▸ Aim of the task
Print each line from the start of the records below up through the line where "merge column *)" is found, exactly as given.

Stored items from a collection
□ □ □ □ □ □ □
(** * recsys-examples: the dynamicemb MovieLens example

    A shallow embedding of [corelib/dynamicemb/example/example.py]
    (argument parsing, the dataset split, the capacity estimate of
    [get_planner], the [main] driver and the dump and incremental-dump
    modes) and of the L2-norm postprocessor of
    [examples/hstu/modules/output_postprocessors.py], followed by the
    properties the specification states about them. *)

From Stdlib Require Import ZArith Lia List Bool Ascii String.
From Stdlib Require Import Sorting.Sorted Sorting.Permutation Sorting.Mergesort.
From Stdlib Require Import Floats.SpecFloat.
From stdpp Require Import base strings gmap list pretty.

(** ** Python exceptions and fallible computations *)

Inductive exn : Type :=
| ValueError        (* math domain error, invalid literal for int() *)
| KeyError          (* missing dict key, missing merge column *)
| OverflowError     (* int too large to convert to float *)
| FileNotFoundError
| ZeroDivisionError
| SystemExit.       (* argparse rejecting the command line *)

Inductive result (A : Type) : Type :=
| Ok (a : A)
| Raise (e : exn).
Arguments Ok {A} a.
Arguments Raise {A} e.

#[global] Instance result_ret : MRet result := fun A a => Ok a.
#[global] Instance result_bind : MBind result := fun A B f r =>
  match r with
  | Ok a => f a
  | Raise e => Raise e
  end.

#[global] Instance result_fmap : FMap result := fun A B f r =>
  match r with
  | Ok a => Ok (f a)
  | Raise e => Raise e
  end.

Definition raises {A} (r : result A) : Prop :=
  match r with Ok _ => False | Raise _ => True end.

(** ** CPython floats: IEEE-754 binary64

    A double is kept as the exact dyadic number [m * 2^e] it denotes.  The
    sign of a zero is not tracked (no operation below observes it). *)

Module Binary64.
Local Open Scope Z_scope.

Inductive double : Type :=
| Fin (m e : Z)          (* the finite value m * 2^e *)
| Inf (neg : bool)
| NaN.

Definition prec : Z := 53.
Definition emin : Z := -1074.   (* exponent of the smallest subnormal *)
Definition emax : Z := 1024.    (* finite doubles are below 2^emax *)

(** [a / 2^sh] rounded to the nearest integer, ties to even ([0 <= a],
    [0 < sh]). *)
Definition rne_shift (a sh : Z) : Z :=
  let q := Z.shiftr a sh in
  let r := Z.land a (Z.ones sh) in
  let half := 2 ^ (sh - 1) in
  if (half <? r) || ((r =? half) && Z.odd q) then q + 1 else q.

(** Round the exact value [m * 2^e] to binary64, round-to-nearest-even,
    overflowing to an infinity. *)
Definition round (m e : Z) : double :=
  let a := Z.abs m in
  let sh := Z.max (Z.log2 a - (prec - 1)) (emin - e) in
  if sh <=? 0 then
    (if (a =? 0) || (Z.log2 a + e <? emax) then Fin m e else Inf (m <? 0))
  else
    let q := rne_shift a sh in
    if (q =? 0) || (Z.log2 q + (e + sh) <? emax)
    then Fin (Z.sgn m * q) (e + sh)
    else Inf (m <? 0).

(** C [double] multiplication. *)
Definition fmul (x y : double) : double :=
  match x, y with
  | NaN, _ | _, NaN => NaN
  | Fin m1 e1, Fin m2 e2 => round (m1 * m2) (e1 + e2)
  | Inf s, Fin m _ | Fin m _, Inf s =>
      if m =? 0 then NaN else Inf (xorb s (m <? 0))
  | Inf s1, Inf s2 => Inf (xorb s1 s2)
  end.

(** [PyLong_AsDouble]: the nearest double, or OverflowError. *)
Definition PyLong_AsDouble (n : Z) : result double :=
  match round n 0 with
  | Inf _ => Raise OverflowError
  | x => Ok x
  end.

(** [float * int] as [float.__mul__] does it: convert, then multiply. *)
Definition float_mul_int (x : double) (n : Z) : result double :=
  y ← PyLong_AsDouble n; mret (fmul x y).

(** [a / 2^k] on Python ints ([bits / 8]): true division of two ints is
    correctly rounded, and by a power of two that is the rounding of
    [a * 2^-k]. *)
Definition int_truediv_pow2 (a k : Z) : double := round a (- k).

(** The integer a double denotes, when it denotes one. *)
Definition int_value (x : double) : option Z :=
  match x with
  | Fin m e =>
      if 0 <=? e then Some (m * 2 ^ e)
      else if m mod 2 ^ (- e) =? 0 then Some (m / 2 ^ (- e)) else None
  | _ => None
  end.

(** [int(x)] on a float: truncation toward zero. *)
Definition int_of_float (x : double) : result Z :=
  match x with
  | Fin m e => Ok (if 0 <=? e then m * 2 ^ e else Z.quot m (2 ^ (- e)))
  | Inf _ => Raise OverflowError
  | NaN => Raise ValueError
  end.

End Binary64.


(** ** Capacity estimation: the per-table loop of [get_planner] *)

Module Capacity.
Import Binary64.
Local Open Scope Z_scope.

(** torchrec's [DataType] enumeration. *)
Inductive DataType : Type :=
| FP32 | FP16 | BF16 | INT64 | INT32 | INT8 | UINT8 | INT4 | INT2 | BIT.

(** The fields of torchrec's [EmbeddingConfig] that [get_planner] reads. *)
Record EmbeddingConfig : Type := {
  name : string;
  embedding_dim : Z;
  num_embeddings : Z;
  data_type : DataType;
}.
□ □ □ □ □ □ □
▸ Your solution
(** * recsys-examples: the dynamicemb MovieLens example

    A shallow embedding of [corelib/dynamicemb/example/example.py]
    (argument parsing, the dataset split, the capacity estimate of
    [get_planner], the [main] driver and the dump and incremental-dump
    modes) and of the L2-norm postprocessor of
    [examples/hstu/modules/output_postprocessors.py], followed by the
    properties the specification states about them. *)

From Stdlib Require Import ZArith Lia List Bool Ascii String.
From Stdlib Require Import Sorting.Sorted Sorting.Permutation Sorting.Mergesort.
From Stdlib Require Import Floats.SpecFloat.
From stdpp Require Import base strings gmap list pretty.

(** ** Python exceptions and fallible computations *)

Inductive exn : Type :=
| ValueError        (* math domain error, invalid literal for int() *)
| KeyError          (* missing dict key, missing merge column *)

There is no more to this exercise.